### YOUR GOAL:
Find the string "composeAgentSetup" in the records and copy each line where it occurs.

INPUT FOR THIS TASK START

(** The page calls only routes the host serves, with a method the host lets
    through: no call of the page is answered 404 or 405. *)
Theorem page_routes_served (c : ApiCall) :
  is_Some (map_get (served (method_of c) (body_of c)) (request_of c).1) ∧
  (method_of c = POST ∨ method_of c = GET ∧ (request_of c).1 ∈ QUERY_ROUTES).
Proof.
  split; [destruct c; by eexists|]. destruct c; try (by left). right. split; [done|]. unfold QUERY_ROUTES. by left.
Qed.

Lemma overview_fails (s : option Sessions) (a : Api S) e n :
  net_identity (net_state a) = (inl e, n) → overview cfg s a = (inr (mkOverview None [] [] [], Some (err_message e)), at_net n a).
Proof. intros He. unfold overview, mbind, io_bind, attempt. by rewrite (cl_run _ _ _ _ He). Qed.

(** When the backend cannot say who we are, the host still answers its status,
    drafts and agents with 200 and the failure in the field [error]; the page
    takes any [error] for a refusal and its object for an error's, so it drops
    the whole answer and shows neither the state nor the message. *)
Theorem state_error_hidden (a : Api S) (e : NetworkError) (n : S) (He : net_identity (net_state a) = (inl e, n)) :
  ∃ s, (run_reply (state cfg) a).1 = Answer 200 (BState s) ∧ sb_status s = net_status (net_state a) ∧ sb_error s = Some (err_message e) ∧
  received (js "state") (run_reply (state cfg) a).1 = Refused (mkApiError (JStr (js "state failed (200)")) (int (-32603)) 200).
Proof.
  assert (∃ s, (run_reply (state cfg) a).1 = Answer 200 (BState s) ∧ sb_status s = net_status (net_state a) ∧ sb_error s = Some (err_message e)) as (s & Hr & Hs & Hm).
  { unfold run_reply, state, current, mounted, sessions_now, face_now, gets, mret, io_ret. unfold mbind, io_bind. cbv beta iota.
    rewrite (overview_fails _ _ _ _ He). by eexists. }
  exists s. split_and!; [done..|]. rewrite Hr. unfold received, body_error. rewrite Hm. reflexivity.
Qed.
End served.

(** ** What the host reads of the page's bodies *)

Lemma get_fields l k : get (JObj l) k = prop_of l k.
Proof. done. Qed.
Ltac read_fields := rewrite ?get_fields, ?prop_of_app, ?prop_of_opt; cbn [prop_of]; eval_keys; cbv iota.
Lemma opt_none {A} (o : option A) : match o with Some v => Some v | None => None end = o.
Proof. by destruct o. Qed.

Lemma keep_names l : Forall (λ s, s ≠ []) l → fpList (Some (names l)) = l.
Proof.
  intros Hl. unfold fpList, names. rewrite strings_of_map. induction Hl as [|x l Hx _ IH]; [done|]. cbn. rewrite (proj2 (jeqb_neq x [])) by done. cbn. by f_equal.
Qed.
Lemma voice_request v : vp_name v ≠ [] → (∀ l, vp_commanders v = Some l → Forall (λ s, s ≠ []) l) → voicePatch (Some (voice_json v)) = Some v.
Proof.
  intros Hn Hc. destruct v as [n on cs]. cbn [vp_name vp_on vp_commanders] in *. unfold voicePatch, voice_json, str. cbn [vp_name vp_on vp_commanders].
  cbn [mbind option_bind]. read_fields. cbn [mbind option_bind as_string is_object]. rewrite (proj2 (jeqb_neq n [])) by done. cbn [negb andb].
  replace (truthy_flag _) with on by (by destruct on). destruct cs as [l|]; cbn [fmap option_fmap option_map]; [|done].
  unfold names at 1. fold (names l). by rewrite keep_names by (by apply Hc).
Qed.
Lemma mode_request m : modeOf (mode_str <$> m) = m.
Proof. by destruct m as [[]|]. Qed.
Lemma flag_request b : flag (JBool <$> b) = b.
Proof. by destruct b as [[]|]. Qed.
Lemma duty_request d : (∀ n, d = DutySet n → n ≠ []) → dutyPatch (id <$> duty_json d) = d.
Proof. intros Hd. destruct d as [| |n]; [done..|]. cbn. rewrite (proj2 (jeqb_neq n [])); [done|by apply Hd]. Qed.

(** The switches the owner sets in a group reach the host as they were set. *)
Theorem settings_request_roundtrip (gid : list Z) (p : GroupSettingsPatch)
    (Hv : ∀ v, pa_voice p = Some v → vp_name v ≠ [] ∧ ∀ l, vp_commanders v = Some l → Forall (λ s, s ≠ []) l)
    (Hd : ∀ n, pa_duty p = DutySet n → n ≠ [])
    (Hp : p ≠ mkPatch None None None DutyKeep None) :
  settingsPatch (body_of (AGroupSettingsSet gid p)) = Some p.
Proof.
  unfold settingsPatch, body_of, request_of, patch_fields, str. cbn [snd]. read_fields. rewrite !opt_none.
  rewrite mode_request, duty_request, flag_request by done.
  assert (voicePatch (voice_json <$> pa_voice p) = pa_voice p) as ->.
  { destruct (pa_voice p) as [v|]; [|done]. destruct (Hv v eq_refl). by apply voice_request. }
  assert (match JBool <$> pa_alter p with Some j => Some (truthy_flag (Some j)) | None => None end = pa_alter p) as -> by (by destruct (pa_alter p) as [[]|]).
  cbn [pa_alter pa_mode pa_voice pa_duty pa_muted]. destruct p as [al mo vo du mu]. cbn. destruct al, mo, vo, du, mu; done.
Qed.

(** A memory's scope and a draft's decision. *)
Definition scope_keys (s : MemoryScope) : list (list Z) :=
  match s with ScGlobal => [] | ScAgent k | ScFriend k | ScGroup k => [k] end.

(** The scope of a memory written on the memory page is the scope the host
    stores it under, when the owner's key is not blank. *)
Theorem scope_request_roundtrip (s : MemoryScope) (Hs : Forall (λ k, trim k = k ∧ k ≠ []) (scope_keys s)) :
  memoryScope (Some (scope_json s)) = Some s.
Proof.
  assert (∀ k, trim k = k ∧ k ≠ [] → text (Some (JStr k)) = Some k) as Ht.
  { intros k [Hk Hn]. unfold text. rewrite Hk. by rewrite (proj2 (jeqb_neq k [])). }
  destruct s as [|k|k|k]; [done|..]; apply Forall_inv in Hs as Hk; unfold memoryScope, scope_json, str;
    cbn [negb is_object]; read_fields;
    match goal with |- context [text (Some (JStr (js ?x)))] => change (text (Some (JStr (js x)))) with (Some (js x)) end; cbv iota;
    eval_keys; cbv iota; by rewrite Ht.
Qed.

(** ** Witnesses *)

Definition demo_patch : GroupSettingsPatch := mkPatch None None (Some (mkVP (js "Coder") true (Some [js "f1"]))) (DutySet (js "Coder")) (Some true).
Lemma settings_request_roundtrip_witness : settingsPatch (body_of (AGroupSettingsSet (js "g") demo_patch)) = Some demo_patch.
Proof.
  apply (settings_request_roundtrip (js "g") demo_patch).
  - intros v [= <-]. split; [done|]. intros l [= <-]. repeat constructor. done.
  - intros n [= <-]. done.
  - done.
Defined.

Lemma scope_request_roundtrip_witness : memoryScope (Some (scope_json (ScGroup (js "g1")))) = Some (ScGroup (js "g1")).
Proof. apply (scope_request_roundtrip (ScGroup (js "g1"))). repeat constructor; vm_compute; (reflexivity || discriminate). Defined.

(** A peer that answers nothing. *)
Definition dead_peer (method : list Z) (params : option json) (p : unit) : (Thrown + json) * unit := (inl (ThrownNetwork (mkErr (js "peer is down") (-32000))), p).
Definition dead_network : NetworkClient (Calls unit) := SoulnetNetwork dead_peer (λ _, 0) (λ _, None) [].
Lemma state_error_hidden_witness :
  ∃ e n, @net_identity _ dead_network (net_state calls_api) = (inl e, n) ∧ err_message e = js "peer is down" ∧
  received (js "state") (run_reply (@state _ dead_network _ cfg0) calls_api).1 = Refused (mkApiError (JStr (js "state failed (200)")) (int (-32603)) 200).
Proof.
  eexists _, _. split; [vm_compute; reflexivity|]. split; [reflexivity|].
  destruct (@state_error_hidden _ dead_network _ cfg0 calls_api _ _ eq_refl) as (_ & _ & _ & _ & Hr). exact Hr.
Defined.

INPUT FOR THIS TASK END
INPUT FOR THIS TASK START

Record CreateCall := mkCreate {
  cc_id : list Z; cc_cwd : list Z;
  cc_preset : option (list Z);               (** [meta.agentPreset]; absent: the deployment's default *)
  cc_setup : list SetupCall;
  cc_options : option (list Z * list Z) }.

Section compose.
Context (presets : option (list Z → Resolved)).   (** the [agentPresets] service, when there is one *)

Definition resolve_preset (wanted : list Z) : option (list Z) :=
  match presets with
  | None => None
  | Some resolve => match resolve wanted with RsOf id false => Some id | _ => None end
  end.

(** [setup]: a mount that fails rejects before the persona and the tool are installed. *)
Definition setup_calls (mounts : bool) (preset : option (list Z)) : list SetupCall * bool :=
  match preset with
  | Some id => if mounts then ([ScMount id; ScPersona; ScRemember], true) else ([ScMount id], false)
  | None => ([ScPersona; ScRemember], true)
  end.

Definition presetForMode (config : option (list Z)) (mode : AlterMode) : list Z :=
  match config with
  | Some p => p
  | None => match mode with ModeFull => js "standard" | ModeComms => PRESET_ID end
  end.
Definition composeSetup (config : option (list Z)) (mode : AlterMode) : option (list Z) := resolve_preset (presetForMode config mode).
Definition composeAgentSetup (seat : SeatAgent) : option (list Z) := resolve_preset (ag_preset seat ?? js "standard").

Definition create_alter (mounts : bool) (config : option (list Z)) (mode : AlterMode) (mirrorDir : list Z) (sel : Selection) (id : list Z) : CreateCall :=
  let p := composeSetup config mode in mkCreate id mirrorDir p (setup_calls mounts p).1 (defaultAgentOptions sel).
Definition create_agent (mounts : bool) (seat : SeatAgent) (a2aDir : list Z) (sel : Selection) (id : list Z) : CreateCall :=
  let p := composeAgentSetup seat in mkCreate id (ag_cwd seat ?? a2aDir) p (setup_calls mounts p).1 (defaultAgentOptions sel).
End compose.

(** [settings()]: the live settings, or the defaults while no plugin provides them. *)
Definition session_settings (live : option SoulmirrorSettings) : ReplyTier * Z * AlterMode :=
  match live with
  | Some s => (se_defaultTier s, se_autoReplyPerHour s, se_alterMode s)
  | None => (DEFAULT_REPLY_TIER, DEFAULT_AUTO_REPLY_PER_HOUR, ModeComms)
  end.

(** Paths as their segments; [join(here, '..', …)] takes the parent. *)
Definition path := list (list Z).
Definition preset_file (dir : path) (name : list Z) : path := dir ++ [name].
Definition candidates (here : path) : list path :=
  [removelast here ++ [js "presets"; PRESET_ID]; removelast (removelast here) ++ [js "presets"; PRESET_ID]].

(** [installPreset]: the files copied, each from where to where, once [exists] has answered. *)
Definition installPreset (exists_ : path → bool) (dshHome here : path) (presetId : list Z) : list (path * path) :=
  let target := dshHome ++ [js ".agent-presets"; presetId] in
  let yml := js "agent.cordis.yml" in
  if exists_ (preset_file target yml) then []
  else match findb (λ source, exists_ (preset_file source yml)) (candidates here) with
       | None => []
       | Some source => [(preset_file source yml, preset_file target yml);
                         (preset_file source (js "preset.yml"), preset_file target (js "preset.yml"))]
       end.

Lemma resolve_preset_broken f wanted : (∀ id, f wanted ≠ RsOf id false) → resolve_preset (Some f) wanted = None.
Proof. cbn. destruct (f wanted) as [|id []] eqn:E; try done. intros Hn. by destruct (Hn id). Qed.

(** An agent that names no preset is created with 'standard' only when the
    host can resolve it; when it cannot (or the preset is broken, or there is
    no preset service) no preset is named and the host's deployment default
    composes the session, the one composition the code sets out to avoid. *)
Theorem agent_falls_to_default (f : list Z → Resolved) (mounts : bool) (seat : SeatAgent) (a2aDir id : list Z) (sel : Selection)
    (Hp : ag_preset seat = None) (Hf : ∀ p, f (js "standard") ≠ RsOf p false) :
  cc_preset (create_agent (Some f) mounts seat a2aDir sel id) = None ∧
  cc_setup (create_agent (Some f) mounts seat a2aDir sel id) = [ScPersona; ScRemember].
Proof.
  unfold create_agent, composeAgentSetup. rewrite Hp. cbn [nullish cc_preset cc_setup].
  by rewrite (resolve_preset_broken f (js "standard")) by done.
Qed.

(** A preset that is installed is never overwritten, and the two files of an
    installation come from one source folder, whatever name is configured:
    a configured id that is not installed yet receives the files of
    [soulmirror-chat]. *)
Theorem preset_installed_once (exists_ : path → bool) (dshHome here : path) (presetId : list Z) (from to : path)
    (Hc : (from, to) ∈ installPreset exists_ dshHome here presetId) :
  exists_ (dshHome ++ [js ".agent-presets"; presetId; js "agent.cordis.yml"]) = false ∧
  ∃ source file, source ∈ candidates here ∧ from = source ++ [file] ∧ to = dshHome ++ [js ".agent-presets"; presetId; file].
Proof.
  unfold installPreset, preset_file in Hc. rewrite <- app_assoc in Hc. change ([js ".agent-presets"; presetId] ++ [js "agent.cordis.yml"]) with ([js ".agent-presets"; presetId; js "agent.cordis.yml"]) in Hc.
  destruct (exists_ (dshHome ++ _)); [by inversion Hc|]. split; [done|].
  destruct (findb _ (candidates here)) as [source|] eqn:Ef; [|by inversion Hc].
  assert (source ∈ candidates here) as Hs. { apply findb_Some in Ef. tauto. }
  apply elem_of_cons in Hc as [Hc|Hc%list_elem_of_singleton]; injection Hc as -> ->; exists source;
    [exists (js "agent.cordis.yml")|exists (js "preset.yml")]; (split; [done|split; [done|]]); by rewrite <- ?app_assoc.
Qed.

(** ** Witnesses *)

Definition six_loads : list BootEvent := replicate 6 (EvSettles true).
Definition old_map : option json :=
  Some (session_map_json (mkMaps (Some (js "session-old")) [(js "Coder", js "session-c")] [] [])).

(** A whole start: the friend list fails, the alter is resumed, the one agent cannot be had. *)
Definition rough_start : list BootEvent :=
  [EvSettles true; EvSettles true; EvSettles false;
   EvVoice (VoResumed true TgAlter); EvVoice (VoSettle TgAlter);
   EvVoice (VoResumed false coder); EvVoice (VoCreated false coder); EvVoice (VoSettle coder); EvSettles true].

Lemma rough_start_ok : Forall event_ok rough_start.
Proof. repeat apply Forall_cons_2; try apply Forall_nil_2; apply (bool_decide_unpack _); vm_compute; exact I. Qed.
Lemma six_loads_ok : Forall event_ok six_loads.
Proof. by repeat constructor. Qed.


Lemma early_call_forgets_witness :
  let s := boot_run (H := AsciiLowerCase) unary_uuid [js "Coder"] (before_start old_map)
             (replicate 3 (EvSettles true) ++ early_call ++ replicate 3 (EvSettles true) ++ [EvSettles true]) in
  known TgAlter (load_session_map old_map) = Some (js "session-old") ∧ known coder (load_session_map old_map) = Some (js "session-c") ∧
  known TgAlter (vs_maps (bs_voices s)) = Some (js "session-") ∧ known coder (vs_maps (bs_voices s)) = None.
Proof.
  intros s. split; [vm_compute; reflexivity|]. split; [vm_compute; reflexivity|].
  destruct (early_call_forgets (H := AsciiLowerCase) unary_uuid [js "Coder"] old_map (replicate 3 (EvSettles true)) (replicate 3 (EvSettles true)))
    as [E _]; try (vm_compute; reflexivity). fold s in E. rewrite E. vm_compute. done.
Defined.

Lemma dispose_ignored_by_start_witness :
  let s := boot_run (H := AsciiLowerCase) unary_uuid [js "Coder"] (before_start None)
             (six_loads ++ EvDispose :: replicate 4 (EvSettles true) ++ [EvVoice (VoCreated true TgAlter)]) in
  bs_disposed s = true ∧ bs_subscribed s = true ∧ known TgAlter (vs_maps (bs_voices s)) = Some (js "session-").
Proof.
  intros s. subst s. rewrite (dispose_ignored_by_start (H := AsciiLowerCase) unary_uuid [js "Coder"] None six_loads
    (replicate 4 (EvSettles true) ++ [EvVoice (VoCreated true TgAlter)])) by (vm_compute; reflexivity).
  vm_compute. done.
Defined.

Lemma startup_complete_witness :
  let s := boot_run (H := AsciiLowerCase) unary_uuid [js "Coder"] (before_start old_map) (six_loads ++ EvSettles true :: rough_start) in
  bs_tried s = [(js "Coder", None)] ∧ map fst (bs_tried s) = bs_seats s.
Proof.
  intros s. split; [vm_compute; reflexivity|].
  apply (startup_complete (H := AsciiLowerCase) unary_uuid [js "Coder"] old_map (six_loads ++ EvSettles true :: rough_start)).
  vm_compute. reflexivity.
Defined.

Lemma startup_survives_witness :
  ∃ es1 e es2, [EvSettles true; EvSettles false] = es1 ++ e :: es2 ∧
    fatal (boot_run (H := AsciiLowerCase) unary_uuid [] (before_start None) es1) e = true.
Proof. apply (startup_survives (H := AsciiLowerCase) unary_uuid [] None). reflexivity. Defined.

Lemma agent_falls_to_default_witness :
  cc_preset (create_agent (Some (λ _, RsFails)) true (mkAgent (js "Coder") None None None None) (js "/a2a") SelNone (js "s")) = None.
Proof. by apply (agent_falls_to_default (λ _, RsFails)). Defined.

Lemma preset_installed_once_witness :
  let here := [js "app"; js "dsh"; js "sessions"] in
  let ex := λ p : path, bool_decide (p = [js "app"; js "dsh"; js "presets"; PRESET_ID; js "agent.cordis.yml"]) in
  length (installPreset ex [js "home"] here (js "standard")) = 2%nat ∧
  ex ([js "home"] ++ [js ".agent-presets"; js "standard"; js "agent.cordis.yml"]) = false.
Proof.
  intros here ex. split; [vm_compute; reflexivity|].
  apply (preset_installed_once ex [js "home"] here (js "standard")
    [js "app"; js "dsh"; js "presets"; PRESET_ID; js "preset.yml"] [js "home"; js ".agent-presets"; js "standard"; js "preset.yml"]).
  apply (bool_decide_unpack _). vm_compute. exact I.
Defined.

INPUT FOR THIS TASK END
INPUT FOR THIS TASK START

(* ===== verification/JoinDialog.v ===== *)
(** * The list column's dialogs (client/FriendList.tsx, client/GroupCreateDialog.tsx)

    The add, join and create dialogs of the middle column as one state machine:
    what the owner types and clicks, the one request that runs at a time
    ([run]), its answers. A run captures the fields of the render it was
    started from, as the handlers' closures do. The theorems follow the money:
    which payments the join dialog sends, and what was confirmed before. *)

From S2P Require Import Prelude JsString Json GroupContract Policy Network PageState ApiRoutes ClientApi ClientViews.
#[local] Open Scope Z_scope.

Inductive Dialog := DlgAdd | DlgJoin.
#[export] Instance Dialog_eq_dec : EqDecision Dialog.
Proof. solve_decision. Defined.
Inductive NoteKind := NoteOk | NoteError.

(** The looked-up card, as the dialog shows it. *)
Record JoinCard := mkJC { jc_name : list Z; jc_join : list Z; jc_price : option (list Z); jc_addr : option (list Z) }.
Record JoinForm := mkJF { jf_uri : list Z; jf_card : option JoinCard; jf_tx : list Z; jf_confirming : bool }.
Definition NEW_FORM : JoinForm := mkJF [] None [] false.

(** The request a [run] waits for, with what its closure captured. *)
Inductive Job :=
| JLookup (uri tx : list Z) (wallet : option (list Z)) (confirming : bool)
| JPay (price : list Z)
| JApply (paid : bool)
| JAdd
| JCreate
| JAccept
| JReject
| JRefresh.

INPUT FOR THIS TASK END

### WORKED SOLUTION:
Definition composeAgentSetup (seat : SeatAgent) : option (list Z) := resolve_preset (ag_preset seat ?? js "standard").
  let p := composeAgentSetup seat in mkCreate id (ag_cwd seat ?? a2aDir) p (setup_calls mounts p).1 (defaultAgentOptions sel).
  unfold create_agent, composeAgentSetup. rewrite Hp. cbn [nullish cc_preset cc_setup].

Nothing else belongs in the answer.